For instance, there is a newly released COVID-19 data lake that was recently made available via an AWS S3 bucket. Say you wanted to do a word count on the file:
covid19-lake/static-datasets/csv/state-abv/states_abv.csv, if you run the same command
$ spark-submit --packages com.amazonaws:aws-java-sdk:1.7.4,org.apache.hadoop:hadoop-aws:2.7.7 --master spark://MASTER_DNS:7077 wordcount.py s3a://covid19-lake/static-datasets/csv/state-abv/states_abv.csv
you’d probably run into a Bad Request error:
py4j.protocol.Py4JJavaError: An error occurred while calling o34.text.
: com.amazonaws.services.s3.model.AmazonS3Exception: Status Code: 400, AWS Service: Amazon S3, AWS Request ID: 9801D89CE0F1B37A, AWS Error Code: null, AWS Error Message: Bad Request, S3 Extended
One way to fix the error is to pass in run-time configuration flags to your spark-submit command.
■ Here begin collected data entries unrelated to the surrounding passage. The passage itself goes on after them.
Lemma revoked_client_refused_witness :
  exists x w', authMiddleware (Some demo_auth) (demo_request demo_revoked)
    (world_of (be (st synced)) (node_of synced) demo_env) = (Err x, w').
Proof.
  destruct (authMiddleware (Some demo_auth) (demo_request demo_revoked) (world_of (be (st synced)) (node_of synced) demo_env))
    as [res w'] eqn:E.
  destruct (revoked_client_refused demo_ca demo_cluster demo_cluster' demo_crl 1 late_node demo_env true synced
    demo_auth (demo_request demo_revoked) demo_revoked [] demo_env res w') as [[x ->]|(d & chain & now & Hd & Hf & _)].
  - exact demo_one_ca.
  - exact demo_published.
  - exact demo_none_ahead.
  - vm_compute. left.
  - apply demo_steps. reflexivity.
  - reflexivity.
  - apply run_is. vm_compute. reflexivity.
  - reflexivity.
  - vm_compute. discriminate.
  - exact E.
  - by exists x, w'.
  - exfalso. apply list_elem_of_singleton in Hd. subst d. discriminate.
Defined.

Lemma attribute_own_first_witness :
  exists chain,
    attribute [OwnTrustDomain (Some demo_ca) ∅ true; NewForeignTrustDomain "root" [demo_root] [] ∅ false]
      demo_agent [] demo_world =
    (Ok (mkVerified (OwnTrustDomain (Some demo_ca) ∅ true) chain), set_st (exec time_Now (st demo_world)) demo_world).
Proof.
  apply (attribute_own_first (OwnTrustDomain (Some demo_ca) ∅ true)
    [NewForeignTrustDomain "root" [demo_root] [] ∅ false] demo_agent [] demo_world (demo_now + 5)).
  - vm_compute. reflexivity.
  - vm_compute. discriminate.
Defined.
(** X8. The class-by-function product is not capped: a code file with
    [m] classes and [n] functions yields exactly [m * n] [contains]
    relationships in the full processor, and a file of any other
    content type none; the basic processor yields one per key term. *)
Theorem contains_relationships_are_counted :
  (forall repo_name file_path content_type content extracted_info c,
     length
       (List.filter is_contains
          (Clock.run
             (Processor.extract_relationships_from_extraction
                repo_name file_path content_type content extracted_info) c))
     = match content_type with
       | code =>
           length (get_list (Info.classes extracted_info))
           * length (get_list (Info.functions extracted_info))
       | _ => 0
       end)
  /\
  (forall repo_name file_path key_terms c,
     length
       (List.filter is_contains
          (Clock.run
             (BasicProcessor.extract_relationships_basic
                repo_name file_path key_terms) c))
     = length key_terms).
Proof.
  split.
  - intros repo_name file_path ct content extracted_info c.
    unfold Clock.run, Processor.extract_relationships_from_extraction.
    rewrite bind_fst, bind_fst. cbn [Clock.ret fst].
    rewrite List.filter_app, length_app.
    rewrite (filter_none is_contains (fst (for_each (enumerate _) _ _)))
      by (apply (pair_loop_Forall _ _ (fun x y now => _)); reflexivity).
    rewrite Nat.add_0_r.
    destruct ct; try reflexivity.
    rewrite bind_fst, bind_fst. cbn [Clock.ret fst].
    rewrite List.filter_app, length_app.
    rewrite (filter_none is_contains (fst (for_each (enumerate _) _ _)))
      by (apply (pair_loop_Forall _ _ (fun x y now => _)); reflexivity).
    rewrite filter_all
      by (apply (cross_loop_Forall _ _ _ (fun x y now => _)); reflexivity).
    cbn [length Nat.add].
    rewrite (for_each_length_exact
               (fun _ => length (get_list (Info.functions extracted_info)))).
    + apply list_sum_constant.
    + intros cls c1.
      rewrite (for_each_length_exact (fun _ => 1)) by reflexivity.
      rewrite list_sum_constant. lia.
  - intros. unfold Clock.run, BasicProcessor.extract_relationships_basic.
    rewrite bind_fst, bind_fst. cbn [Clock.ret fst].
    rewrite List.filter_app, length_app.
    rewrite (filter_none is_contains (fst (for_each (enumerate _) _ _)))
      by (apply (pair_loop_Forall _ _ (fun x y now => _)); reflexivity).
    rewrite filter_all
      by (apply (single_loop_Forall _ _ (fun y now => _)); reflexivity).
    cbn [length Nat.add].
    rewrite (for_each_length_exact (fun _ => 1)) by reflexivity.
    rewrite list_sum_constant. lia.
Qed.
(** Whether the loop of [parseArgs] meets a help word: a help word in the
    place of an option's value is taken as the value and is not met. *)
Definition isOption (w : string) : bool :=
  String.eqb w "--input" || String.eqb w "--output"
  || String.eqb w "--chain" || String.eqb w "--block".

Fixpoint helpMet (rest : list string) : bool :=
  match rest with
  | [] => false
  | w :: tl =>
      if isHelp w then true
      else
        match tl with
        | _ :: tl' => if isOption w then helpMet tl' else helpMet tl
        | [] => helpMet tl
        end
  end.

Lemma helpMet_step (w v : string) (l : list string) :
  helpMet (w :: v :: l)
  = if isHelp w then true else if isOption w then helpMet l else helpMet (v :: l).
Proof. reflexivity. Qed.

Lemma helpMet_skip (w : string) (l : list string) :
  isKeyword w = false -> helpMet (w :: l) = helpMet l.
Proof.
  unfold isKeyword. intros H.
  destruct l as [|v l]; [cbn [helpMet] | rewrite helpMet_step]; unfold isOption;
    destruct (isHelp w), (String.eqb w "--input"), (String.eqb w "--output"),
             (String.eqb w "--chain"), (String.eqb w "--block");
    cbn in H; try discriminate H; reflexivity.
Qed.

Lemma helpMet_without_help (rest : list string) :
  Forall (fun w => isHelp w = false) rest -> helpMet rest = false.
Proof.
  induction rest as [|w|w v l IHl IHvl] using words_ind; intros Hno.
  - reflexivity.
  - inversion Hno as [|? ? Hw _]; subst. cbn [helpMet]. now rewrite Hw.
  - inversion Hno as [|? ? Hw Hvl]; subst. inversion Hvl as [|? ? _ Hl]; subst.
    rewrite helpMet_step, Hw. destruct (isOption w); [now apply IHl | now apply IHvl].
Qed.

Lemma helpMet_after_unknown (unknown : list string) (w : string) (rest : list string) :
  Forall (fun u => isKeyword u = false) unknown -> isHelp w = true ->
  helpMet (unknown ++ w :: rest) = true.
Proof.
  intros Hall Hw. induction Hall as [|u unknown Hu _ IH].
  - cbn [app helpMet]. now rewrite Hw.
  - cbn [app]. now rewrite helpMet_skip.
Qed.

(** What [parseArgs] prints and returns when it meets a help word. *)
Lemma parseArgsFrom_helpMet (rest : list string) :
  forall a,
    snd (parseArgsFrom rest a) = (if helpMet rest then [usageText] else [])
    /\ (helpMet rest = true -> fst (fst (parseArgsFrom rest a)) = false).
Proof.
  induction rest as [|w|w v l IHl IHvl] using words_ind; intros a.
  - split; [reflexivity | discriminate].
  - rewrite parseArgsFrom_single. cbn [helpMet].
    destruct (isHelp w); split; try reflexivity; discriminate.
  - rewrite parseArgsFrom_step, helpMet_step. unfold isHelp, isOption.
    destruct (String.eqb w "--help"), (String.eqb w "-h"),
             (String.eqb w "--input"), (String.eqb w "--output"),
             (String.eqb w "--chain"), (String.eqb w "--block");
      cbn [orb]; try apply IHl; try apply IHvl; split; reflexivity.
Qed.

(** ** Runs of the offline renderer *)

Section Runs.

Context {Instance Buffer MidiBuffer SampleRate AudioChannelSet
  PluginDescription AudioFormat OutStream Writer Samples Disk : Type}.
Variable P : Platform.
Variable cwd : File.
Variable F : FileAPI OutStream Disk.
Variable A : AudioAPI Buffer MidiBuffer SampleRate AudioFormat OutStream Writer Samples Disk.
Variable I : PluginAPI Instance Buffer MidiBuffer SampleRate AudioChannelSet.
Variable pf : AudioPluginFormatManager Instance SampleRate PluginDescription.

Implicit Types (disk : Disk) (reader : AudioFormatReader SampleRate Samples)
  (args : Args) (slot : ChainSlot) (slots : list ChainSlot)
  (argv : list string) (fuel : nat)
  (st : RenderState Instance Buffer MidiBuffer Writer).

(** X4. A command line on which [--input], [--output] or [--chain] does
    not occur after the program name is rejected: [main] ends with exit code
    1, whatever is on the disk and without any message on standard error; on
    standard output it prints the usage text, twice when the loop of
    [parseArgs] met a help word and once when it did not.  The loop meets no
    help word when none occurs after the program name, and it meets one that
    comes after words that are no options; a help word standing as the value
    of an option is not met.  Whenever a help word is met, also on a command
    line with all three options, [main] prints the usage text twice and ends
    with exit code 1. *)
Theorem main_without_required_argument_exits_1 :
  forall fuel disk argv,
    ~ In "--input" (tl argv) \/ ~ In "--output" (tl argv) \/ ~ In "--chain" (tl argv) ->
    main P cwd F A I pf fuel disk argv
      = Exits (mkOutcome 1 ((if helpMet (tl argv) then [usageText] else [])
                              ++ [usageText]) [] None)
    /\ (Forall (fun w => isHelp w = false) (tl argv) ->
        main P cwd F A I pf fuel disk argv = Exits (mkOutcome 1 [usageText] [] None))
    /\ (forall unknown w rest,
          tl argv = unknown ++ w :: rest ->
          Forall (fun u => isKeyword u = false) unknown -> isHelp w = true ->
          main P cwd F A I pf fuel disk argv
            = Exits (mkOutcome 1 [usageText; usageText] [] None))
    /\ (forall argv',
          helpMet (tl argv') = true ->
          main P cwd F A I pf fuel disk argv'
            = Exits (mkOutcome 1 [usageText; usageText] [] None))
    /\ helpMet ["--input"; "--help"; "--output"; "-h"] = false
    /\ helpMet ["--input"; "a.wav"; "--output"; "b.wav"; "--chain"; "c.json"; "-h"] = true
    /\ usageText
       = ("UTAU VST Host" ++ String (ascii_of_nat 10)
            ("Usage: utau_vst_host --input <file> --output <file> --chain <json> [--block <size>]"
             ++ String (ascii_of_nat 10) ""))%string.
Proof.
  intros fuel disk argv Hmissing.
  assert (Hrej : fst (fst (parseArgs argv defaultArgs)) = false).
  { destruct (parseArgs argv defaultArgs) as [[ok a] out] eqn:E.
    destruct ok; [|reflexivity]. exfalso.
    unfold parseArgs in E.
    pose proof (parseArgsFrom_true _ _ _ _ E) as [Hc _].
    pose proof (parseArgsFrom_without_input (tl argv) defaultArgs) as Hi.
    pose proof (parseArgsFrom_without_output (tl argv) defaultArgs) as Ho.
    pose proof (parseArgsFrom_without_chain (tl argv) defaultArgs) as Hch.
    rewrite E in Hi, Ho, Hch. cbn [fst snd] in Hi, Ho, Hch.
    unfold complete in Hc.
    destruct Hmissing as [H|[H|H]];
      [rewrite (Hi H) in Hc | rewrite (Ho H) in Hc | rewrite (Hch H) in Hc];
      cbn in Hc; try discriminate Hc;
      repeat rewrite Bool.andb_false_r in Hc; discriminate Hc. }
  assert (Hmain : main P cwd F A I pf fuel disk argv
                  = Exits (mkOutcome 1 ((if helpMet (tl argv) then [usageText] else [])
                                          ++ [usageText]) [] None)).
  { pose proof (parseArgsFrom_helpMet (tl argv) defaultArgs) as [Hout _].
    unfold main. fold (parseArgs argv defaultArgs) in Hout.
    destruct (parseArgs argv defaultArgs) as [[ok a] out].
    cbn [fst snd] in Hrej, Hout. subst ok out. reflexivity. }
  assert (Hhelp : forall argv',
             helpMet (tl argv') = true ->
             main P cwd F A I pf fuel disk argv'
             = Exits (mkOutcome 1 [usageText; usageText] [] None)).
  { intros argv' Hmet.
    pose proof (parseArgsFrom_helpMet (tl argv') defaultArgs) as [Hout Hno].
    specialize (Hno Hmet). rewrite Hmet in Hout.
    unfold main. fold (parseArgs argv' defaultArgs) in Hout, Hno.
    destruct (parseArgs argv' defaultArgs) as [[ok a] out].
    cbn [fst snd] in Hout, Hno. subst ok out. reflexivity. }
  split; [exact Hmain|]. split.
  { intros Hno. rewrite Hmain. now rewrite helpMet_without_help. }
  split.
  { intros unknown w rest E Hall Hw. apply Hhelp. rewrite E.
    now apply helpMet_after_unknown. }
  split; [exact Hhelp|]. repeat split.
Qed.
(** ** The initial status pass and the tables *)

Lemma initial_status_pass_general guild sessions initial net :
  ∃ r, initial_status_pass guild sessions initial net = Some r
    ∧ (∀ n, is_Some (returned r !! n) ↔
            n ∈ sessions.*1 ∨ is_Some (initial !! n))
    ∧ (∀ n m, returned r !! n = Some m →
              initial !! n = Some m
              ∨ m ∈ [Membership true true; Membership true false;
                     Membership false false]).
Proof.
  revert initial net.
  induction sessions as [|[nama tok] sessions IH]; intros initial net.
  { eexists. split; [done|]. simpl. split.
    - intros n. rewrite elem_of_nil. tauto.
    - intros n m ?. by left. }
  cbn [initial_status_pass].
  destruct (check_server_membership_total (enough net) guild net)
    as [r0 Hr0]; [unfold enough; lia|].
  rewrite Hr0. cbn [mbind option_bind].
  destruct (IH (<[nama := returned r0]> initial) (unread r0))
    as (r1 & -> & Hdom & Hval).
  eexists. split; [done|]. cbn [fmap option_fmap option_map].
  rewrite after_returned. split.
  - intros n. rewrite Hdom, lookup_insert_is_Some, fmap_cons, elem_of_cons.
    cbn [fst]. destruct (decide (nama = n)); split; intros; destruct_or?;
      destruct_and?; auto.
  - intros n m [Hm|Hm]%Hval; [|by right].
    apply lookup_insert_Some in Hm as [[_ <-]|[_ Hm]]; [right|by left].
    by apply (check_server_membership_sound _ _ _ _ Hr0).
Qed.

(** X14. The initial status pass of [main] (lines 349-351) completes
    whatever the service answers or fails to answer; afterwards
    [initial_status] has an entry for exactly the labels of the
    sessions, and every entry is one of the three statuses the
    membership check returns. *)
Theorem initial_status_pass_records guild sessions net :
  ∃ r, initial_status_pass guild sessions ∅ net = Some r
    ∧ (∀ n, is_Some (returned r !! n) ↔ n ∈ sessions.*1)
    ∧ (∀ n m, returned r !! n = Some m →
              m ∈ [Membership true true; Membership true false;
                   Membership false false]).
Proof.
  destruct (initial_status_pass_general guild sessions ∅ net)
    as (r & Hr & Hdom & Hval).
  exists r. split; [done|]. split.
  - intros n. rewrite Hdom, lookup_empty. split; [|by left].
    intros [?|[? ?]]; done.
  - intros n m [Hm|Hm]%Hval; [|done]. by rewrite lookup_empty in Hm.
Qed.

(** X15. The pass and the pollers together: a poller that got past
    line 182 belongs to a credential the initial pass recorded as valid
    and in the server; a credential recorded as invalid, or as valid
    but outside the server, is never polled. *)
Theorem only_members_are_polled guild sessions net r schedule s i p :
  initial_status_pass guild sessions ∅ net = Some r →
  run (start_monitoring sessions (returned r) guild) schedule = Some s →
  pollers s !! i = Some p →
  pc p ≠ NotStarted → pc p ≠ Skipped →
  returned r !! nama_token p = Some (Membership true true).
Proof.
  intros Hr Hrun Hp Hn Hs.
  destruct (skipped_all_along _ _ _ _ _ Hrun) as [_ Hskip].
  destruct (initial_status_pass_general guild sessions ∅ net)
    as (r' & Hr' & _ & Hval).
  assert (r' = r) as -> by congruence.
  destruct (initially_in_server (returned r) (nama_token p)) eqn:Hin.
  2:{ destruct (Hskip _ _ Hp Hin) as [[?|?] _]; done. }
  unfold initially_in_server, get_in_server in Hin.
  destruct (returned r !! nama_token p) as [m|] eqn:Hm; [|done].
  simpl in Hin. destruct (Hval _ _ Hm) as [He|Hthree].
  - by rewrite lookup_empty in He.
  - rewrite !elem_of_cons, elem_of_nil in Hthree.
    destruct_or?; subst; done.
Qed.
Before you do that, you’d have to find the correct end point to use for the bucket. In this case, for the covid19-lake, the end point is
Second, you’d also have to pass in a configuration option (
com.amazonaws.services.s3.enableV4) to your Spark executor and driver specifically enabling V4 signature. Putting everything together, this is the spark-submit command you’d issue (again replace MASTER_DNS with your own values):
$ spark-submit --packages com.amazonaws:aws-java-sdk:1.7.4,org.apache.hadoop:hadoop-aws:2.7.7 --conf spark.hadoop.fs.s3a.endpoint=s3.us-east-2.amazonaws.com --conf spark.executor.extraJavaOptions=-Dcom.amazonaws.services.s3.enableV4=true --conf spark.driver.extraJavaOptions=-Dcom.amazonaws.services.s3.enableV4=true --master spark://MASTER_DNS:7077 wordcount.py s3a://covid19-lake/static-datasets/csv/state-abv/states_abv.csv
And if you did everything correctly, towards the bottom of the output, you should see success looking like this:
Another way to fix this issue is to add those same configuration flags to your
spark-defaults.conf file rather than specify them on the command line. But remember you’d need to stop and start your Spark cluster for those configurations to take effect.
All of these examples use public data but suffice it to say that if you have your own data that you’ve uploaded to your own privately created S3 buckets, you can use this same exact approach to access it.